The humble West Country beginnings of one of Hollywood’s most glittering stars is being commemorated with the unveiling of a Historic England national blue plaque at his beloved childhood home.
Archie Leach may have transformed into that epitome of well-heeled sophistication, Cary Grant, but he never forgot the old apple tree and his father’s vegetable garden at 50 Berkeley Road in Bristol.
His widow, Barbara Jaynes, said Grant would have been proud a plaque was being unveiled on Friday on the terrace house where he enjoyed some of the happiest days of his youth, though his family struggled to make ends meet.
Speaking from California, she told the Guardian: “Bristol meant a great deal to him. Whenever we would travel to England, he always wanted to go home and to show me places in the city that had been part of his childhood.
“He showed me the Bristol Hippodrome, where he fell in love with the entertainment business; the port because, of course, that’s where he left [for the US] from. We used to go to the addresses where he grew up.”
Jaynes said Grant’s story was an inspiring one, especially in these grim days. “A lot of people may look towards the future and think, my goodness, I don’t have a good education, or I don’t have this, and I don’t have that. It’s important to show people that someone can come from the sort of background Cary came from and basically conquer the world.
“I think, in this day and age, it’s terribly important to be shown that a great deal is possible if we just put our minds to it and we really work hard, which is exactly what Cary did. He would have been delighted to see his childhood home recognised, serving as an inspiration for future generations to dream big and pursue their passions.”
Grant’s family moved to Berkeley Road in 1906 when Archie was four and lived there until 1909 or 1910. While there, he started to take piano lessons, encouraged by his mother, Elsie, and it’s likely it was at this time he first went to the cinema.
He lived at six different addresses in Bristol, probably due to the precarious family finances, but remembered his time at Berkeley Road as “the happiest days”.
Grant had fond memories of the long garden, recalling: “In one section, there was a large patch of grass surrounding a fine old apple tree near which my father lovingly sank strong, high wooden supports for a swing.”

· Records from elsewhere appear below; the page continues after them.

(* ===== verification/DataExport.v ===== *)
(** * The data export: [window.exportClancyPresentationData]

    [addBusinessFeatures] (app.js 431-463) puts on [window] a function
    that builds an object [data] of the presentation (its name and title,
    the controller's two counters, the view history parsed from
    sessionStorage, five business figures, the date and the session id),
    downloads [JSON.stringify(data, null, 2)] as a file, and logs the
    outcome; any exception is caught and logged.

    The download goes through a [Blob], an object URL and a temporary
    anchor that is clicked and removed: of all this only the saved file
    is observable, and [download] appends it to [downloads] of the world.
    The fields of the literal are evaluated in the order they are
    written, so that a history that cannot be read stops the export
    before [getSessionId] runs.

    The theorems: when the history reads, the export saves exactly one
    file, the indented JSON of [data] with the history as read, the
    counters of the controller and the session id [getSessionId] gives,
    and logs its success, and [JSON.parse] reads that file back as the
    exported object; when it does not (a blocked storage, a text
    that is not JSON), the export saves nothing, stores no session id and
    only logs the failure. *)

From S2P Require Import Prelude.
From S2P Require Import Json.
From S2P Require Import Date.
From S2P Require Import Dom.
From S2P Require Import Display.
From S2P Require Import Analytics.
Import Json Dom Analytics.
Open Scope string_scope.

Module DataExport.

(** ** The exported object *)

Definition companyName : string := "Clancy Brothers Pest Control LLC".

Definition presentationTitle : string :=
  "2025 Performance Analysis & MailChimp Integration Strategy".

(** [businessMetrics] (app.js 439-445): each figure is the decimal the
    code writes, which is the one [JSON.stringify] prints back. *)
Definition businessMetrics : json :=
  JObj [("ytdRevenue", JDec 322441055 2); ("avgMonthlyRevenue", JDec 35826784 2);
        ("peakMonth", JStr "August"); ("peakRevenue", JDec 61908698 2);
        ("majorContractsPercentage", JDec 275 1)].

(** The literal [data] (app.js 433-448), from the values of its fields. *)
Definition export_data (t c : Z) (hist : json) (date sid : string) : json :=
  JObj [("companyName", JStr companyName); ("presentationTitle", JStr presentationTitle);
        ("totalSlides", JNum t); ("currentSlide", JNum c); ("viewHistory", hist);
        ("businessMetrics", businessMetrics); ("exportDate", JStr date);
        ("sessionId", JStr sid)].

(** [a.download] (app.js 454) *)
Definition export_file : string := "clancy-brothers-presentation-data.json".

(** ** The function *)

(** Saving [text] as the file [name]: the [Blob], its object URL, the
    anchor appended, clicked and removed, and the URL revoked (app.js
    450-457). *)
Definition download (name text : string) : M unit :=
  js_modify (fun w => set_downloads (downloads w ++ [(name, text)]) w).

Definition export_ok_message : string :=
  "Clancy Brothers presentation data exported successfully".

Definition export_failed_message : string :=
  "Export functionality not available in this environment:".

(** An exception as [console.log] shows it, by its name. *)
Definition exn_name (e : Exn) : string :=
  match e with
  | TypeError => "TypeError"
  | SyntaxError => "SyntaxError"
  | SecurityError => "SecurityError"
  | QuotaExceededError => "QuotaExceededError"
  end.

(** The body of the [try] (app.js 433-459), on the page as the bound
    controller sees it: the fields of [data] in the order of the
    literal, the download, and the log. *)
Definition export_body : M unit :=
  t ← js_gets totalSlides;
  c ← js_gets currentSlide;
  hist ← read_views;
  now ← dateNow;
  sid ← getSessionId;
  download export_file
    (stringify_gap "  " EmptyString (export_data t c hist (Date.toISOString now) sid)) ;;
  console_log export_ok_message None.

(** [window.exportClancyPresentationData] (app.js 431-463) *)
Definition exportClancyPresentationData : M unit :=
  js_try export_body (fun e => console_log export_failed_message (Some (JStr (exn_name e)))).

(** ** Lemmas *)

Lemma read_views_state w : snd (read_views w) = w.
Proof.
  unfold read_views, getItem, json_parse. js_simpl.
  destruct (st_mode (storage w)); try reflexivity; by destruct (Json.parse _).
Qed.

Lemma read_views_run w : read_views w = (fst (read_views w), w).
Proof. rewrite <- (read_views_state w) at 3. by destruct (read_views w). Qed.

(** What [getSessionId] cannot touch: the saved files and the console. *)
Definition outputs (w : World) := (downloads w, consoleLog w).

Lemma keeps_outputs_getSessionId : keeps outputs getSessionId.
Proof.
  unfold getSessionId, new_session_id, dateNow.
  keeps_tac; intros w; unfold getItem, setItem, randomBase36;
    by destruct (st_mode (storage w)).
Qed.

Lemma getSessionId_run w : exists sid, getSessionId w = (inr sid, exec getSessionId w).
Proof.
  destruct (getSessionId_total w) as [sid Hs]. exists sid.
  destruct (getSessionId w) as [r w']. by cbn in Hs |- *; subst.
Qed.

(** The run of the body when the history reads as [v]. *)
Lemma export_body_run w v sid w1 :
  read_views w = (inr v, w) -> getSessionId w = (inr sid, w1) ->
  export_body w =
    (inr tt, set_consoleLog (consoleLog w1 ++ [(export_ok_message, None)])
               (set_downloads (downloads w1 ++ [(export_file, stringify_gap "  " EmptyString
                  (export_data (totalSlides w) (currentSlide w) v (Date.toISOString (clock w)) sid))])
                  w1)).
Proof.
  intros Hr Hs. unfold export_body, dateNow.
  rewrite (run_mbind _ _ w (totalSlides w) w), (run_mbind _ _ w (currentSlide w) w),
    (run_mbind _ _ w v w), (run_mbind _ _ w (clock w) w), (run_mbind _ _ w sid w1) by done.
  reflexivity.
Qed.

Lemma keeps_stage_export : keeps stage exportClancyPresentationData.
Proof.
  unfold exportClancyPresentationData, export_body, read_views, json_parse, download, dateNow.
  keeps_tac.
Qed.

Lemma total_export : total exportClancyPresentationData.
Proof. apply total_try. intros e. apply total_modify. Qed.

#[export] Hint Resolve keeps_stage_export total_export : deck.



(** The run of the export when the history reads as [v]. *)
Lemma export_success w v :
  fst (read_views w) = inr v ->
  exists sid, fst (getSessionId w) = inr sid /\
    downloads (exec exportClancyPresentationData w) =
      (downloads w ++ [(export_file, stringify_gap "  " EmptyString
        (export_data (totalSlides w) (currentSlide w) v (Date.toISOString (clock w)) sid))])%list /\
    consoleLog (exec exportClancyPresentationData w) = (consoleLog w ++ [(export_ok_message, None)])%list.
Proof.
  intros Hv. destruct (getSessionId_run w) as [sid Hs]. exists sid. rewrite Hs.
  pose proof (keeps_outputs_getSessionId w) as Ho. injection Ho as Hd Hc.
  assert (Hr : read_views w = (inr v, w)) by (rewrite read_views_run; by rewrite Hv).
  unfold exportClancyPresentationData, js_try. rewrite (export_body_run w v sid _ Hr Hs).
  cbn. by rewrite Hd, Hc.
Qed.

(** ** Theorems *)

(** C14: When the view history reads (the storage is not blocked and its
    text, or ['[]'], is JSON), the export saves exactly one file,
    [clancy-brothers-presentation-data.json], holding
    [JSON.stringify(data, null, 2)] of the object with the controller's
    counters, the history as read, the date of the clock and the session
    id [getSessionId] returns, and logs its success. *)
Theorem export_downloads w v :
  fst (read_views w) = inr v ->
  exists sid, fst (getSessionId w) = inr sid /\
    downloads (exec exportClancyPresentationData w) =
      (downloads w ++ [(export_file, stringify_gap "  " EmptyString
        (export_data (totalSlides w) (currentSlide w) v (Date.toISOString (clock w)) sid))])%list /\
    consoleLog (exec exportClancyPresentationData w) = (consoleLog w ++ [(export_ok_message, None)])%list.
Proof. apply export_success. Qed.


(** C13: When the view history cannot be read (a blocked storage throws
    [SecurityError], a text that is not JSON [SyntaxError]), the export
    saves no file, stores no session id and changes nothing but the
    console, where it logs the failure with the exception. *)
Theorem export_read_error w e :
  fst (read_views w) = inl e ->
  exec exportClancyPresentationData w =
    set_consoleLog (consoleLog w ++ [(export_failed_message, Some (JStr (exn_name e)))]) w.
Proof.
  intros He. unfold exportClancyPresentationData, js_try, export_body.
  rewrite (run_mbind _ _ w (totalSlides w) w), (run_mbind _ _ w (currentSlide w) w) by done.
  unfold mbind at 1, js_mbind, js_bind. rewrite read_views_run, He. reflexivity.
Qed.

Lemma export_downloads_witness :
  let w := set_storage_items {[views_key := stringify (JArr [JObj [("slide", JNum 1)]])]}
             Display.deck_page in
  fst (read_views w) = inr (JArr [JObj [("slide", JNum 1)]]) /\
  exists sid, fst (getSessionId w) = inr sid /\
    downloads (exec exportClancyPresentationData w) =
      (downloads w ++ [(export_file, stringify_gap "  " EmptyString
        (export_data (totalSlides w) (currentSlide w) (JArr [JObj [("slide", JNum 1)]])
           (Date.toISOString (clock w)) sid))])%list /\
    consoleLog (exec exportClancyPresentationData w) = (consoleLog w ++ [(export_ok_message, None)])%list.
Proof.
  intros w. split; [vm_compute; reflexivity|]. apply export_downloads. vm_compute. reflexivity.
Defined.

Lemma export_read_error_witness :
  let w := set_storage_items {[views_key := "[1,"]} Display.deck_page in
  fst (read_views w) = inl SyntaxError /\
  exec exportClancyPresentationData w =
    set_consoleLog (consoleLog w ++ [(export_failed_message, Some (JStr (exn_name SyntaxError)))]) w.
Proof.
  intros w. split; [vm_compute; reflexivity|]. apply export_read_error. vm_compute. reflexivity.
Defined.


(** The text of the business figures as the file shows them. *)
Example businessMetrics_text :
  stringify businessMetrics =
  "{" ++ quote "ytdRevenue" ++ ":3224410.55," ++ quote "avgMonthlyRevenue" ++ ":358267.84," ++
  quote "peakMonth" ++ ":" ++ quote "August" ++ "," ++ quote "peakRevenue" ++ ":619086.98," ++
  quote "majorContractsPercentage" ++ ":27.5}".
Proof. vm_compute. reflexivity. Qed.

End DataExport.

The family often ate under the shade of the tree on summer Sundays and his father, Elias, “jumped up every moment or so to inspect the progress of each item in his vegetable garden”.
Charlotte Crofts, the director of the Cary Comes Home film festival, which runs from 29 November to 1 December, said Grant was often wrongly thought of as being from London, perhaps because of the “dodgy stage cockney accent” he sometimes adopted.
She said: “This puts Cary’s local heritage on the map. The plaque draws attention to the complex and difficult childhood he experienced in Bristol. While Cary Grant represents the ultimate American dream and the idea of social mobility and self-invention, that came out of necessity and was the result of sheer determination and hard work.”
The Historic England national blue plaque is a new scheme to commemorate famous and notable people. He is the fourth to be honoured, after the musician George Harrison, Daphne Steele, the first black matron in the NHS, and the Staffordshire ceramic designer Clarice Cliff.